The Altered Carbon trilogy has depth and sublime world-building that I have
now enjoyed at least a half dozen times.

I second mentions of Dirk Gently’s Holistic Detective Agency (and will mention
The Long, Dark Tea Time of the Soul as well).

Ender’s Game is also comfort food for me.

Breaking from the speculative fiction reco’s above... The Power of
Vulnerability (Brené Brown) is more lecture series than audiobook, but as for
non fiction I’ve recently given multiple listens to, that tops the list.

I borrowed “Landline” from the local library, read it twice and then bought it
so I could continue to read it when I want to. I think I was in just the right
age group and life situation for this novel to hit home for me. Your mileage
may vary, but IMO read it without knowing anything about it in advance if
you’re going to read it. That means don’t read the back cover etc.

(Blind borrowing of books from the library is fun and can be eye opening, try
it sometime! Most places, you can borrow eBooks and even digital audiobooks
without even leaving your home as long as you have a library card.)

------
syndacks
So I know this is the opposite of what OP is asking, but I've taken the stance
recently that I won't re-read another book. There are books that I would like
to re-read, but they come at the opportunity cost of reading others.

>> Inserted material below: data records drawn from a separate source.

(** [func (a *tree) Inject(subAggregation Aggregation, path ...string) error].
    The deeper case calls [Inject] again, through the interface, on the
    selected node with the one-element path made of the last name. *)
Equations Inject (h : heap) (a : loc) (subAggregation : Aggregation)
  (path : list string) : result (option error * heap)
  by wf (length path) lt :=
Inject h a subAggregation [] := Ok (Some ErrNoPath, h);
Inject h a subAggregation [name] :=
  match h !! a with
  | None => Panic NilTree
  | Some t =>
      Ok (None,
          <[a := mkTree (root t) (<[name := subAggregation]> (subAggregations t))]> h)
  end;
Inject h a subAggregation (x :: y :: rest) :=
  cursor ← Select h a (init (x :: y :: rest));
  isnil ← IsNilTree h cursor;
  if (isnil : bool) then Ok (Some ErrPathNotSelectable, h)
  else call cursor (λ c, Inject h c subAggregation [final (x :: y :: rest)]).
Next Obligation. simpl. lia. Defined.

(** [func (a *tree) InjectX(subAggregation Aggregation, path ...string) error] *)
Definition InjectX (h : heap) (a : loc) (subAggregation : Aggregation)
  (path : list string) : result (option error * heap) :=
  match path with
  | [] => Ok (Some ErrNoPath, h)
  | _ :: _ =>
      alreadyInjected ← Select h a path;
      isnil ← IsNilTree h alreadyInjected;
      if (isnil : bool) then Inject h a subAggregation path
      else Ok (None, h)
  end.

(** [func (a *tree) GetAllSubs() map[string]Aggregation] *)
Definition GetAllSubs (h : heap) (a : loc) : result (gmap string Aggregation) :=
  match h !! a with
  | None => Panic NilTree
  | Some t => Ok (subAggregations t)
  end.

(** ** The root collection *)

(** [type Aggregations map[string]Aggregation]: the entries of a map. *)
Abbreviation Aggregations := (gmap string Aggregation).

(** The value of an [Aggregations] variable: the nil map, which is the zero
    value of the type ([var a Aggregations]), or a map that was allocated
    (by [make] or a literal) and holds [m].  The map is the collection's
    own, not the child map of some node. *)
Inductive collection :=
| NilMap
| Made (m : Aggregations).

(** What reading sees: a nil map reads as an empty one. *)
Definition entries (c : collection) : Aggregations :=
  match c with
  | NilMap => ∅
  | Made m => m
  end.

(** The assignment of [subAgg] to the entry [name] of the collection's
    map; an assignment to an entry of a nil map panics. *)
Definition assign (c : collection) (name : string) (subAgg : Aggregation)
  : result collection :=
  match c with
  | NilMap => Panic NilMapWrite
  | Made m => Ok (Made (<[name := subAgg]> m))
  end.

(** The methods take a [*Aggregations]: [None] is the nil pointer, [Some c]
    points to a variable holding [c]. *)

(** [func (a *Aggregations) Export() map[string]elastic.Aggregation].
    The [range] loop is a fold over the entries; Go fixes no order, and the
    map built does not depend on it. *)
Definition AggsExport (h : heap) (a : option collection)
  : result (gmap string Aggregation) :=
  match a with
  | None => Ok ∅
  | Some c =>
      map_fold (λ k v acc,
                  result ← acc;
                  e ← call v (Export h);
                  Ok (<[k := e]> result))
               (Ok ∅) (entries c)
  end.

(** [func (a *Aggregations) Select(path ...string) Aggregation] *)
Definition AggsSelect (h : heap) (a : option collection)
  (path : list string) : result Aggregation :=
  match path with
  | [] => Ok nilAgg
  | name :: rest =>
      match a with
      | None => Panic NilCollection
      | Some c =>
          match entries c !! name with
          | None => Ok nilAgg
          | Some base =>
              match rest with
              | [] => Ok base
              | _ :: _ => call base (λ l, Select h l rest)
              end
          end
      end
  end.

(** [func (a *Aggregations) Pop(path ...string) Aggregation]; returns the
    store and the collection after the call as well.  The [delete] runs
    only after the key was found, hence on an allocated map. *)
Definition AggsPop (h : heap) (a : option collection) (path : list string)
  : result (Aggregation * heap * option collection) :=
  match path with
  | [] => Ok (nilAgg, h, a)
  | name :: rest =>
      match a with
      | None => Panic NilCollection
      | Some c =>
          match entries c !! name with
          | None => Ok (nilAgg, h, a)
          | Some base =>
              match rest with
              | [] => Ok (base, h, Some (Made (delete name (entries c))))
              | _ :: _ =>
                  '(r, h') ← call base (λ l, Pop h l rest);
                  Ok (r, h', a)
              end
          end
      end
  end.
Lemma last_filter_id_Some (its : list Item.t) (i : string) (it : Item.t) :
  last (List.filter (λ it, String.eqb (Item.id it) i) its) = Some it →
  it ∈ its ∧ Item.id it = i.
Proof.
  intros [l Hl]%last_Some.
  assert (it ∈ List.filter (λ it, String.eqb (Item.id it) i) its) as Hin.
  { rewrite Hl. set_solver. }
  apply list_elem_of_In, filter_In in Hin as [Hin Hid].
  split; [by apply list_elem_of_In|by apply String.eqb_eq].
Qed.

Lemma last_filter_id_None (its : list Item.t) (i : string) :
  last (List.filter (λ it, String.eqb (Item.id it) i) its) = None →
  i ∉ map Item.id its.
Proof.
  intros Hl%last_None Hin.
  apply list_elem_of_fmap in Hin as (it & -> & Hit).
  assert (it ∈ List.filter (λ it0, String.eqb (Item.id it0) (Item.id it)) its)
    as Hin.
  { apply list_elem_of_In, filter_In. split; [by apply list_elem_of_In|].
    apply String.eqb_refl. }
  rewrite Hl in Hin. by inv Hin.
Qed.

(** Where the entries of the indexes come from. *)
Lemma load_state_sources (s0 : State) :
  let s := load_state s0 in
  let r := load_boxes (disk s0) (next_addr s0) in
  let bs := closed_boxes s ++ match open_box s with
                              | Some b => [b]
                              | None => []
                              end in
  let rejects := (load_rejects r.1.2 r.2).1 in
  approved_items_ids s = map Item.id (List.filter Item.approved (items_of bs)) ∧
  not_approved_items_ids s = map Item.id rejects ∧
  (∀ i, is_Some (items s !! i) ↔
        i ∈ map Item.id (items_of bs) ∨ i ∈ map Item.id rejects) ∧
  (∀ i it, items s !! i = Some it →
           Item.id it = i ∧ (it ∈ items_of bs ∨ it ∈ rejects)).
Proof.
  cbv zeta. rewrite load_state_unfold. cbv zeta.
  cbn [items approved_items_ids not_approved_items_ids closed_boxes open_box].
  set (r := load_boxes (disk s0) (next_addr s0)).
  set (bs := r.1.1.1 ++ _).
  set (rj := (load_rejects r.1.2 r.2).1).
  rewrite index_boxes_flat.
  destruct (foldl_index_box_item_spec (items_of bs) (∅, [])) as [Ha Hm].
  destruct (foldl_index_reject_spec rj
              ((foldl index_box_item (∅, []) (items_of bs)).1, []))
    as [Hr Hm'].
  cbn [fst snd] in *. split_and!; [done|done|..].
  - intros i. rewrite Hm', Hm.
    destruct (last (List.filter _ rj)) as [it|] eqn:Hl1.
    { apply last_filter_id_Some in Hl1 as [Hin <-]. split; [|by eexists].
      intros _. right. by apply list_elem_of_fmap_2. }
    apply last_filter_id_None in Hl1.
    destruct (last (List.filter _ (items_of bs))) as [it|] eqn:Hl2.
    { apply last_filter_id_Some in Hl2 as [Hin <-]. split; [|by eexists].
      intros _. left. by apply list_elem_of_fmap_2. }
    apply last_filter_id_None in Hl2. rewrite lookup_empty.
    split; [by intros [? ?]|]. by intros [?|?].
  - intros i it. rewrite Hm', Hm.
    destruct (last (List.filter _ rj)) as [it'|] eqn:Hl1.
    { apply last_filter_id_Some in Hl1 as [Hin <-]. intros [= <-]. auto. }
    destruct (last (List.filter _ (items_of bs))) as [it'|] eqn:Hl2.
    { apply last_filter_id_Some in Hl2 as [Hin <-]. intros [= <-]. auto. }
    by rewrite lookup_empty.
Qed.
Definition signPermit (account : Account) (client : Client)
    (tokenAddress : Address) (tokenName : string) (tokenVersion : option string)
    (spender : Address) (value nonce : Z) (deadline : option Z) : M W PermitData :=
  let* chainId := Strategy.getChainId client in
  let deadline := default maxUint256 deadline in
  let domain := {| domain_name := tokenName;
                   domain_version := default "1" tokenVersion;
                   domain_chainId := chainId;
                   domain_verifyingContract := tokenAddress |} in
  let message := PermitMessage (account_address account) spender value nonce deadline in
  let* signature :=
    perform (SignTypedData (account_address account) domain message) GaveText
      (acct_signTypedData account domain message) in
  let '(r, s, v) := parseSignature signature in
  ret {| permit_owner := account_address account;
         permit_spender := spender;
         permit_value := value;
         permit_deadline := deadline;
         permit_v := v; permit_r := r; permit_s := s |}.

Definition generateAuthorizationNonce : M W Hex :=
  perform GetRandomValues GaveText
    (fun w => let '(h, w') := crypto_getRandomValues w in (inr h, w')).
(** The resolver in one equation. *)
Lemma handleDirectory_spec (key : string) (s : World) :
  handleDirectory minioClient key s =
    let prefix := normalizePrefix key in
    let ch := ListObjects minioClient bucket prefix false in
    let s1 := {| resp := resp s; logs := logs s;
                 calls := (calls s ++ [CallListObjects bucket prefix false])%list |} in
    match first_error ch with
    | Some e =>
        (false, {| resp := resp s; logs := (logs s ++ [LogListFailed e])%list;
                   calls := calls s1 |})
    | None =>
        match ch with
        | [] => (false, s1)
        | _ :: _ =>
            (true, rendered ("/" ++ prefix)
                     (parentEntries prefix ++ children prefix ch)%list s1)
        end
    end.
Proof.
  unfold handleDirectory. run. rewrite handleDirectory_loop_spec.
  set (prefix := normalizePrefix key).
  set (ch := ListObjects minioClient bucket prefix false).
  cbn zeta.
  destruct (first_error ch) as [e|]; [reflexivity |].
  destruct ch as [|obj ch']; [reflexivity |].
  unfold rendered, parentEntries.
  cbn [negb resp logs calls rw_header rw_status rw_body rw_broken].
  destruct (rw_broken (resp s)) eqn:Hb;
    destruct (String.eqb prefix ""); cbn [negb app]; reflexivity.
Qed.

(** A miss leaves the response as it was. *)
Lemma handleDirectory_miss_resp (key : string) (s : World) :
  fst (handleDirectory minioClient key s) = false ->
  resp (snd (handleDirectory minioClient key s)) = resp s.
Proof.
  rewrite handleDirectory_spec; cbn zeta.
  destruct (first_error _); [reflexivity |].
  destruct (ListObjects _ _ _ _); [reflexivity | discriminate].
Qed.

(** A listing without errors that delivers something is rendered: the parent
    entry when there is one, then the children. *)
Lemma handleDirectory_renders (key : string) (s : World) :
  let prefix := normalizePrefix key in
  let ch := ListObjects minioClient bucket prefix false in
  ch <> [] ->
  Forall (fun obj => Err obj = None) ch ->
  handleDirectory minioClient key s =
    (true,
     rendered ("/" ++ prefix) (parentEntries prefix ++ children prefix ch)%list
       {| resp := resp s; logs := logs s;
          calls := (calls s ++ [CallListObjects bucket prefix false])%list |}).
Proof.
  cbn zeta; intros Hne Hok.
  rewrite handleDirectory_spec; cbn zeta.
  rewrite (first_error_none _ Hok).
  destruct (ListObjects minioClient bucket (normalizePrefix key) false);
    [contradiction | reflexivity].
Qed.

(** On a working connection the rendered listing is appended to the body. *)
Lemma rendered_body (Path : string) (Entries : list DirEntry) (s : World) :
  rw_broken (resp s) = None ->
  rw_body (resp (rendered Path Entries s))
    = (rw_body (resp s) ++ [Listing Path Entries])%list.
Proof. unfold rendered; intros ->; reflexivity. Qed.

End DirectoryResolver.

(** ** The request handler *)

Section Handler.

Variable minioClient : Client.

Lemma substring_all (s : string) : substring 0 (String.length s) s = s.
Proof. induction s as [|c s IH]; simpl; [reflexivity | rewrite IH; reflexivity]. Qed.

Lemma TrimPrefix_slash (rest : string) :
  strings.TrimPrefix ("/" ++ rest) "/" = rest.
Proof.
  unfold strings.TrimPrefix, strings.HasPrefix; simpl.
  destruct rest; simpl; rewrite ?Nat.sub_0_r, ?substring_all; reflexivity.
Qed.

Lemma TrimPrefix_other (s : string) :
  strings.HasPrefix s "/" = false -> strings.TrimPrefix s "/" = s.
Proof. unfold strings.TrimPrefix; intros ->; reflexivity. Qed.

Lemma http_Error_notFound (s : World) :
  http_Error "404 Not Found" StatusNotFound s =
    (tt, {| resp := notFound (resp s); logs := logs s; calls := calls s |}).
Proof.
  unfold notFound, StatusNotFound; run.
  destruct (rw_broken (resp s)); reflexivity.
Qed.

Lemma notFound_status (w : ResponseWriter) :
  rw_status w = None -> final_status (notFound w) = 404.
Proof. unfold final_status, notFound; simpl; intros ->; reflexivity. Qed.

(** A not-found response adds no listing to the body. *)
Lemma notFound_no_listing (w : ResponseWriter) :
  filter is_listing (rw_body (notFound w)) = filter is_listing (rw_body w).
Proof.
  unfold notFound; simpl. destruct (rw_broken w); [reflexivity |].
  rewrite filter_app; simpl. apply app_nil_r.
Qed.

Lemma handler_file_hit (requestPath : string) (s : World) :
  let key := strings.TrimPrefix requestPath "/" in
  fst (handleFile minioClient key s) = true ->
  handler minioClient requestPath s = (tt, snd (handleFile minioClient key s)).
Proof.
  cbn zeta; unfold handler, bind at 1.
  destruct (handleFile _ _ s) as [handled s1]; simpl; intros ->; reflexivity.
Qed.

Lemma handler_file_miss (requestPath : string) (s : World) :
  let key := strings.TrimPrefix requestPath "/" in
  fst (handleFile minioClient key s) = false ->
  handler minioClient requestPath s =
    afterFileMiss minioClient key (snd (handleFile minioClient key s)).
Proof.
  cbn zeta; unfold handler, afterFileMiss, bind at 1.
  destruct (handleFile _ _ s) as [handled s1]; simpl; intros ->; reflexivity.
Qed.

Lemma afterFileMiss_hit (key : string) (s : World) :
  fst (handleDirectory minioClient key s) = true ->
  afterFileMiss minioClient key s = (tt, snd (handleDirectory minioClient key s)).
Proof.
  unfold afterFileMiss, bind.
  destruct (handleDirectory _ _ s) as [handled s1]; simpl; intros ->; reflexivity.
Qed.

Lemma afterFileMiss_miss (key : string) (s : World) :
  fst (handleDirectory minioClient key s) = false ->
  afterFileMiss minioClient key s =
    (tt, {| resp := notFound (resp s);
            logs := logs (snd (handleDirectory minioClient key s));
            calls := calls (snd (handleDirectory minioClient key s)) |}).
Proof.
  intros Hmiss. pose proof (handleDirectory_miss_resp minioClient key s Hmiss) as Hresp.
  unfold afterFileMiss, bind.
  destruct (handleDirectory _ _ s) as [handled s1]; simpl in *; subst handled.
  rewrite http_Error_notFound, Hresp. reflexivity.
Qed.

(** Both resolvers miss: the response is the not-found one. *)
Lemma handler_not_found (requestPath : string) (s : World) :
  let key := strings.TrimPrefix requestPath "/" in
  let s1 := snd (handleFile minioClient key s) in
  fst (handleFile minioClient key s) = false ->
  fst (handleDirectory minioClient key s1) = false ->
  handler minioClient requestPath s =
    (tt, {| resp := notFound (resp s);
            logs := logs (snd (handleDirectory minioClient key s1));
            calls := calls (snd (handleDirectory minioClient key s1)) |}).
Proof.
  cbn zeta; intros Hfile Hdir.
  rewrite handler_file_miss, afterFileMiss_miss by assumption.
  rewrite handleFile_miss_resp by assumption. reflexivity.
Qed.

(** A hit of the file resolver comes with exactly the two file calls. *)
Lemma handleFile_hit_calls (key : string) (s : World) :
  fst (handleFile minioClient key s) = true ->
  calls (snd (handleFile minioClient key s))
    = (calls s ++ [CallStatObject bucket key; CallGetObject bucket key])%list.
Proof.
  intros Hhit.
  destruct (StatObject minioClient bucket key) as [objInfo err] eqn:Hstat.
  destruct (String.eqb (ContentType objInfo) dirContentType) eqn:Hct.
  - apply String.eqb_eq in Hct.
    rewrite handleFile_placeholder in Hhit by (rewrite Hstat; exact Hct).
    discriminate.
  - apply String.eqb_neq in Hct. destruct err as [e|].
    + destruct (handleFile_stat_error minioClient key s objInfo e Hstat) as [Hf _].
      congruence.
    + destruct (GetObject minioClient bucket key) as [object|e] eqn:Hget.
      * apply (handleFile_served minioClient key s objInfo object Hstat Hct Hget).
      * rewrite (handleFile_get_error minioClient key s objInfo e Hstat Hct Hget) in Hhit.
        discriminate.
Qed.

End Handler.
(* ===== verification/_CoqProject ===== *)
-Q . S2P
Prelude.v
ListFacts.v
PyStr.v
Sha256.v
Json.v
JsonFacts.v
JsonTermination.v
Rfc8785Reference.v
Contract.v
ContractFacts.v
WireFacts.v
Scan.v
ScanFacts.v
Replay.v
ReplayFacts.v
Expire.v
ExpireFacts.v
Wire.v
WireNested.v
CommitFacts.v
TransitionFacts.v
Ledger.v
LedgerFacts.v
LedgerOps.v
LedgerIssue.v
LedgerClaims.v
CasState.v
CasFacts.v
ExpireOps.v
RetryOps.v
ScanOps.v
ClaimOps.v
Reachability.v
Refinement.v
Availability.v
Scenario.v
CasTheorems.v
LedgerTheorems.v
WireTheorems.v
TaskState.v
Reconciliation.v
Stream.v
StreamFacts.v
ProtocolTheorems.v
Identity.v
IdentityFacts.v
Credentials.v
IdentityTheorems.v
Models.v
Dispatcher.v
PlanFacts.v
DispatchFacts.v
DispatchRuns.v
OrchestratorTheorems.v
ConfigSlots.v
ConfigFacts.v
ConfigReading.v
ConfigTheorems.v
Operations.v
JsonBytes.v
Envelope.v
BindingAuth.v
EnvelopeFacts.v
CalendarFacts.v
BindingFacts.v
SigningFacts.v
BindingTheorems.v
StreamControl.v
ControlEnvelope.v
ControlFacts.v
ControlTheorems.v
Response.v
ReplyTheorems.v
Transport.v
TransportFacts.v
WireEnvelopes.v
TransportTheorems.v
Agent.v
AgentFacts.v
AgentTheorems.v
(* ===== verification/Rfc8785Reference.v ===== *)
(** * A reference serialiser that keeps the promises of [RFC8785Spec]

    Concrete executions need a concrete [rfc8785.dumps].  This instance writes
    integers in decimal, strings with the escapes of RFC 8785 section 3.2.2.2
    and members in the order of their keys' UTF-16 code units; it refuses
    numbers with a fraction.  [reference_spec] proves [RFC8785Spec] for it, so
    the hypotheses the theorems make about the package are satisfiable. *)
From S2P Require Import Prelude PyStr Json JsonFacts.
Local Open Scope N_scope.
#[local] Arguments u : simpl nomatch.

(** ** The serialiser *)
Definition escape_char (c : N) : pystr :=
  if c =? 34 then [92; 34]
  else if c =? 92 then [92; 92]
  else if c =? 8 then [92; 98]
  else if c =? 9 then [92; 116]
  else if c =? 10 then [92; 110]
  else if c =? 12 then [92; 102]
  else if c =? 13 then [92; 114]
  else if c <? 32 then [92; 117; 48; 48; hex_digit (c / 16); hex_digit (c mod 16)]
  else [c].

Definition quote (s : pystr) : pystr := 34 :: flat_map escape_char s ++ [34].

A fellow traveler in a Guatemalan hostel broke it down to me like this: \-
let's say as an avid reader, you're able to read 12 books a year. \- let's say
you have 50 years of reading left in you, that means you have 600 books left
to read in your lifetime

That back-of-the-napkin-math put things into perspective for me. So many great
books to read, so little time. It's also for that reason that I have no qualms
about putting a book down that I'm not into.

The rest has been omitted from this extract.